Exercise:
Write the listing below out again exactly, though only as far as the line with "v :: rest =>", which is included.
[Material provided]
(** Equality of vectors as numbers. *)
Definition veq (v w : Vector2) : Prop := fst v == fst w /\ snd v == snd w.

(** The [delta] reported by each of the successive samples. *)
Fixpoint deltas (r : Recognizer) (cfg : Config.t) (vs : list Vector2)
  (st : GestureState.t) : list Vector2 :=
  match vs with
  | [] => []
  | v :: rest =>
      GestureState.delta (sample r cfg v st)
      :: deltas r cfg rest (sample r cfg v st)
  end.

Definition sumV (l : list Vector2) : Vector2 :=
  fold_right Math.addV (0, 0) l.

(** The state a firing frame of the drag hands to the handler. *)
Definition handedState (check : CheckIntentionality) (c : Controller)
  : FullGestureState :=
  let st := recognizerState (DragRecognizer check) c in
  mkFull
    (SharedGestureState.setIng Dragging (GestureState._active st) (shared c))
    (firedState st)
    (GestureState.values (firedState st))
    (GestureState.velocities (firedState st)).

(** ** recognizers/DragRecognizer, continued *)

(** A callback handed to [requestAnimationFrame]. *)
Inductive FrameCallback : Type :=
| FlushFrame.

(** [onCancel]: the controller afterwards and the frame it requests. *)
Definition onCancel (check : CheckIntentionality) (c : Controller)
  : Controller * FrameCallback :=
  let this := DragRecognizer check in
  let c := updateGestureState this
             (PartialGestureState.set_cancel noop
                (PartialGestureState.set_canceled true
                   PartialGestureState.empty)) c in
  let c := withState drag
             (GestureState.set__active false (recognizerState this c)) c in
  let c := updateSharedState
             (SharedGestureState.mkPartial (Some false) (Some 0%Z) (Some 0%nat)
                None None None None) c in
  (c, FlushFrame).

(** The browser runs a requested animation frame. *)
Definition runFrame (check : CheckIntentionality) (cb : FrameCallback)
  (c : Controller) : Controller :=
  match cb with
  | FlushFrame => fst (fireGestureHandler (DragRecognizer check) false c)
  end.

(** The pointer events bound to the drag: [onPointerDown] on the target,
    and the window listeners of [setListeners]. *)
Inductive DragEvent : Type :=
| PointerDown (e : PointerEvent)
| PointerMove (e : PointerEvent)
| PointerUp (e : PointerEvent)
| PointerCancel (e : PointerEvent).
(** X12: however many enemies attack in the same tick, the player takes
    one hit at most.  The check of the enemies' attacks leaves the player as
    it was, or deals the damage of exactly one live enemy that shows a
    hitbox, after which the player is invincible; the player loses at most
    20 health and never gains any. *)
Theorem X12_one_hit_per_tick :
  forall (player : Player.t) (enemies : list Enemy.t),
    let after := GameScene.checkEnemyAttacks player enemies in
    (after = player \/
     exists enemy hitbox,
       In enemy enemies /\ Enemy.isDead enemy = false /\
       Enemy.getAttackHitbox enemy = Some hitbox /\
       after = Player.takeDamage (Enemy.getAttackDamage enemy) (Enemy.x enemy) player /\
       Player.isInvincible after = true) /\
    Player.currentHealth player - 20 <= Player.currentHealth after /\
    Player.currentHealth after <= Player.currentHealth player.
Proof.
  intros player enemies after. unfold after.
  rewrite SceneMore.checkEnemyAttacks_fold. unfold Player.getIsInvincible.
  destruct (Player.isDead player) eqn:Hd; cbn [orb];
    [split; [left; reflexivity | lra]|].
  destruct (Player.isInvincible player) eqn:Hi; [split; [left; reflexivity | lra]|].
  destruct (SceneMore.fold_strike_first enemies player Hd Hi)
    as [H|(enemy & hb & H1 & H2 & H3 & H4)]; rewrite H || rewrite H4.
  - split; [left; reflexivity | lra].
  - split.
    + right. exists enemy, hb. repeat split; try assumption.
      apply SceneMore.player_isInvincible_takeDamage; assumption.
    + pose proof (PlayerFacts.vitals_takeDamage (Enemy.getAttackDamage enemy)
                    (Enemy.x enemy) player) as V.
      rewrite Hi in V. unfold Player.isDead in Hd. rewrite Hd in V. cbn [orb] in V.
      unfold PlayerViews.vitals in V. injection V as V _. rewrite V.
      destruct (leb_spec (Player.currentHealth player) 0); [discriminate|].
      pose proof (SceneMore.enemy_damage_range enemy).
      unfold Num.Math_max.
      destruct (ltb_spec 0 (Player.currentHealth player - Enemy.getAttackDamage enemy)); lra.
Qed.

(** X13: the time GameScene reports to the player is the least time until
    attack among the live enemies that show a warning, and 0 when there is
    none: when [isAnyEnemyShowingWarning()] is false it is 0, and when it
    is true it is the time of one such enemy and at most the time of each
    of them. *)
Theorem X13_time_until_enemy_attack_is_least :
  forall (now : Q) (enemies : list Enemy.t),
    let counts := fun enemy =>
      Enemy.isDead enemy = false /\ Enemy.isShowingWarning enemy = true in
    let time := GameScene.getTimeUntilEnemyAttack now enemies in
    (GameScene.isAnyEnemyShowingWarning enemies = false -> time = 0) /\
    (GameScene.isAnyEnemyShowingWarning enemies = true ->
       (exists enemy, In enemy enemies /\ counts enemy /\
                      time = Enemy.getTimeUntilAttack now enemy) /\
       (forall enemy, In enemy enemies -> counts enemy ->
                      time <= Enemy.getTimeUntilAttack now enemy)).
Proof.
  intros now enemies counts time.
  assert (Hc : forall enemy, SceneViews.warns enemy = true <-> counts enemy).
  { intros enemy. unfold SceneViews.warns, counts.
    rewrite andb_true_iff, negb_true_iff. reflexivity. }
  destruct (SceneMore.getTimeUntilEnemyAttack_least now enemies) as (m & Hm & Ht).
  fold time in Ht. split; intros Hany.
  - destruct m as [m|]; [|exact Ht]. cbn [SceneViews.least] in Hm.
    destruct Hm as [(e & I0 & W0 & _) _].
    rewrite (proj1 (SceneMore.isAnyEnemyShowingWarning_false enemies) Hany e I0) in W0.
    discriminate.
  - destruct m as [m|]; cbn [SceneViews.least] in Hm.
    + destruct Hm as [(e & I0 & W0 & M0) Hle]. rewrite Ht. split.
      * exists e. split; [exact I0|]. split; [apply Hc; exact W0 | exact M0].
      * intros e1 I1 C1. apply Hle; [exact I1 | apply Hc; exact C1].
    + apply SceneMore.isAnyEnemyShowingWarning_false in Hm. congruence.
Qed.

(** X14: the game ends in the very tick in which a fighter dies, and
    nothing moves afterwards.  A call of [update()] on a scene whose game
    has ended, or while the pause menu shows, leaves player, enemies,
    controllers and the end-of-game state as they are.  Otherwise, after
    the call the game has ended exactly when the player is dead or there
    are enemies and all of them are dead; a dead player makes the enemy
    the winner even when every enemy is dead too, and the player wins only
    with at least one enemy, all dead.  So a scene in which a dead player
    means an ended game stays such a scene. *)
Theorem X14_game_over_verdict :
  forall (f : GameScene.Tick) (s s' : GameScene.t),
    GameScene.update f s = Some s' ->
    let playerDead := Player.isDead (GameScene.player s') in
    let enemiesDead :=
      forallb Enemy.isDead (GameScene.enemies s')
      && (0 <? List.length (GameScene.enemies s'))%nat in
    (GameScene.gameEnded s = true \/ GameScene.pauseMenuVisible f = true ->
       GameScene.player s' = GameScene.player s /\
       GameScene.enemies s' = GameScene.enemies s /\
       GameScene.enemyAIControllers s' = GameScene.enemyAIControllers s /\
       GameScene.gameEnded s' = GameScene.gameEnded s /\
       GameScene.physicsPaused s' = GameScene.physicsPaused s /\
       GameScene.gameOverOverlay s' = GameScene.gameOverOverlay s) /\
    (GameScene.gameEnded s = false -> GameScene.pauseMenuVisible f = false ->
       GameScene.gameEnded s' = playerDead || enemiesDead /\
       GameScene.gameOverOverlay s'
       = if playerDead then Some GameScene.EnemyWins
         else if enemiesDead then Some GameScene.PlayerWins
         else GameScene.gameOverOverlay s) /\
    ((Player.isDead (GameScene.player s) = true -> GameScene.gameEnded s = true) ->
     playerDead = true -> GameScene.gameEnded s' = true).
Proof.
  intros f s s' Hu playerDead enemiesDead.
  assert (Hstop : GameScene.gameEnded s = true \/ GameScene.pauseMenuVisible f = true ->
                  s' = SceneViews.counted s).
  { intros H. rewrite (SceneMore.update_stopped f s H) in Hu. injection Hu as <-.
    reflexivity. }
  assert (Hrun : GameScene.gameEnded s = false -> GameScene.pauseMenuVisible f = false ->
                 GameScene.gameEnded s' = playerDead || enemiesDead /\
                 GameScene.gameOverOverlay s'
                 = if playerDead then Some GameScene.EnemyWins
                   else if enemiesDead then Some GameScene.PlayerWins
                   else GameScene.gameOverOverlay s).
  { intros He Hp. pose proof (SceneMore.update_running f s He Hp) as R.
    cbv zeta in R.
    match type of R with
    | match ?u with _ => _ end => destruct u as [[cs2 es2]|]
    end; [|destruct R as [_ R]; congruence].
    destruct R as (_ & _ & _ & R).
    match type of R with
    | if ?b then _ else _ => destruct b
    end; [congruence|].
    destruct R as (s1 & R & G1 & _ & G3 & _). rewrite Hu in R. injection R as ->.
    unfold playerDead, enemiesDead.
    destruct (SceneMore.checkDeath_fighters s1) as (-> & -> & _).
    destruct (SceneMore.checkDeath_verdict s1 G1) as (V1 & _ & V3).
    rewrite V1, V3, G3. split; reflexivity. }
  split; [|split].
  - intros H. rewrite (Hstop H).
    destruct (SceneMore.counted_fields s) as (C1 & C2 & C3 & C4 & C5 & C6).
    repeat split; assumption.
  - exact Hrun.
  - intros Hset Hd.
    destruct (GameScene.gameEnded s) eqn:He.
    + rewrite (Hstop (or_introl eq_refl)).
      destruct (SceneMore.counted_fields s) as (_ & _ & _ & C4 & _). congruence.
    + destruct (GameScene.pauseMenuVisible f) eqn:Hp.
      * exfalso. unfold playerDead in Hd. rewrite (Hstop (or_intror eq_refl)) in Hd.
        destruct (SceneMore.counted_fields s) as (C1 & _). rewrite C1 in Hd.
        specialize (Hset Hd). discriminate.
      * destruct (Hrun eq_refl eq_refl) as [-> _]. rewrite Hd. reflexivity.
Qed.
Lemma keeps_bind {A B} (c : M A) (k : A -> M B) :
  keeps_db c -> (forall a, keeps_db (k a)) -> keeps_db (bind c k).
Proof.
  intros Hc Hk w. unfold bind. specialize (Hc w).
  destruct (c w) as [[a | e] w']; simpl in *; [| exact Hc].
  now rewrite Hk.
Qed.

Lemma keeps_try_catch {A} (c : M A) (h : Exn -> M A) :
  keeps_db c -> (forall e, keeps_db (h e)) -> keeps_db (try_catch c h).
Proof.
  intros Hc Hh w. unfold try_catch. specialize (Hc w).
  destruct (c w) as [[a | e] w']; simpl in *; [exact Hc |].
  now rewrite Hh.
Qed.

Lemma keeps_traverse {A B} (f : A -> M B) (xs : list A) :
  (forall x, keeps_db (f x)) -> keeps_db (traverse f xs).
Proof.
  intros Hf. induction xs as [| x xs IH]; simpl.
  - apply keeps_ret.
  - apply keeps_bind; [apply Hf | intros y].
    apply keeps_bind; [exact IH | intros ys]. apply keeps_ret.
Qed.

Ltac keeps_step :=
  first
    [ apply keeps_ret | apply keeps_throw | apply keeps_get_db
    | apply keeps_await | apply keeps_orThrow
    | apply keeps_traverse; intros
    | apply keeps_try_catch; [| intros]
    | apply keeps_bind; [| intros]
    | match goal with
      | |- keeps_db (if ?b then _ else _) => destruct b
      | |- keeps_db (match ?x with _ => _ end) => destruct x
      | |- keeps_db (let (_, _) := ?x in _) => destruct x
      end ].

Lemma keeps_get_moods : keeps_db get_moods.
Proof. unfold get_moods. repeat keeps_step. Qed.

Lemma keeps_get_insights (env : Env) : keeps_db (get_insights env).
Proof. unfold get_insights. repeat keeps_step. Qed.

Lemma keeps_recommend_songs (env : Env) (b : value) :
  keeps_db (recommend_songs env b).
Proof. unfold recommend_songs. repeat keeps_step. Qed.

Lemma keeps_analyze_playlist (env : Env) (b : value) :
  keeps_db (analyze_playlist env b).
Proof.
  unfold analyze_playlist, from_catalog, from_body, getSpotifyAccessToken,
    getSpotifyPlaylistTracks.
  repeat keeps_step.
Qed.

(** X3.  The requests that are neither a creation nor a deletion leave
    the collection as it is. *)
Theorem reads_keep_collection (env : Env) (r : Request) (c : Collection) :
  is_write r = false ->
  collection_of (serve env r c) = c.
Proof.
  intros Hr.
  assert (H : keeps_db (route env r)).
  { destruct r; try discriminate Hr; simpl.
    - apply keeps_get_moods.
    - apply keeps_get_insights.
    - apply keeps_recommend_songs.
    - apply keeps_analyze_playlist. }
  specialize (H {| db := c; calls := [] |}).
  unfold serve. destruct (route env r _) as [[res | e] w]; exact H.
Qed.

Lemma reads_keep_collection_witness :
  collection_of
    (serve (Sample.env Sample.noon 0 true (Some (lit "{}")))
       (AnalyzePlaylist (VObj [(lit "tracks", VArr [Sample.one_track])]))
       (Sample.four_days 0))
  = Sample.four_days 0.
Proof.
  apply (reads_keep_collection
           (Sample.env Sample.noon 0 true (Some (lit "{}")))
           (AnalyzePlaylist (VObj [(lit "tracks", VArr [Sample.one_track])]))
           (Sample.four_days 0)).
  reflexivity.
Defined.

(** ** What the collection holds *)

Lemma schema_step (env : Env) (r : Request) (c : Collection) :
  is_write r = true ->
  moods_in_scale c /\ texts_bounded c ->
  moods_in_scale (collection_of (serve env r c))
  /\ texts_bounded (collection_of (serve env r c)).
Proof.
  unfold moods_in_scale, texts_bounded.
  destruct r as [| b | id | | b | b]; try discriminate; intros _ [Hm Ht].
  - destruct (post_moods_inv env b c)
      as [(-> & _) | (m & noteV & songV & n' & s' & H)]; [now split |].
    cbv zeta in H. destruct H as (_ & _ & _ & _ & _ & _ & Hv & -> & _).
    apply validate_scale in Hv. simpl in Hv. destruct Hv as (H1 & H2 & H3).
    simpl. split; apply Forall_app; split; auto; repeat constructor; auto.
  - split; rewrite Forall_forall in *; intros x Hx;
      [apply Hm | apply Ht]; exact (delete_mood_docs env id c x Hx).
Qed.

Lemma reachable_schema (c : Collection) (e : MoodEntry) :
  reachable c ->
  In e (docs c) ->
  in_scale (mood e)
  /\ within 500 (note e) = true /\ within 200 (song e) = true.
Proof.
  intros Hr Hin.
  assert (H : moods_in_scale c /\ texts_bounded c).
  { clear Hin. revert c Hr.
    apply (reachable_ind (fun c => moods_in_scale c /\ texts_bounded c)).
    - split; constructor.
    - apply schema_step. }
  destruct H as [Hm Ht]. unfold moods_in_scale, texts_bounded in *.
  rewrite Forall_forall in Hm, Ht.
  split; [now apply Hm | now apply Ht].
Qed.

(** X4.  Every entry of a collection that creations and deletions lead to
    satisfies the schema: its mood is a number of the closed range [0,4],
    its note has at most 500 code units and its song at most 200. *)
Theorem stored_entries_satisfy_schema (c : Collection) (e : MoodEntry) :
  reachable c ->
  In e (docs c) ->
  in_scale (mood e)
  /\ (forall s, note e = Some s -> (List.length s <= 500)%nat)
  /\ (forall s, song e = Some s -> (List.length s <= 200)%nat).
Proof.
  intros Hr Hin.
  destruct (reachable_schema c e Hr Hin) as (Hm & Hn & Hs).
  split; [exact Hm |].
  split; intros s E; [rewrite E in Hn | rewrite E in Hs];
    simpl in *; now apply Nat.leb_le.
Qed.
[/Material provided]
Finished task:
(** Equality of vectors as numbers. *)
Definition veq (v w : Vector2) : Prop := fst v == fst w /\ snd v == snd w.

(** The [delta] reported by each of the successive samples. *)
Fixpoint deltas (r : Recognizer) (cfg : Config.t) (vs : list Vector2)
  (st : GestureState.t) : list Vector2 :=
  match vs with
  | [] => []
  | v :: rest =>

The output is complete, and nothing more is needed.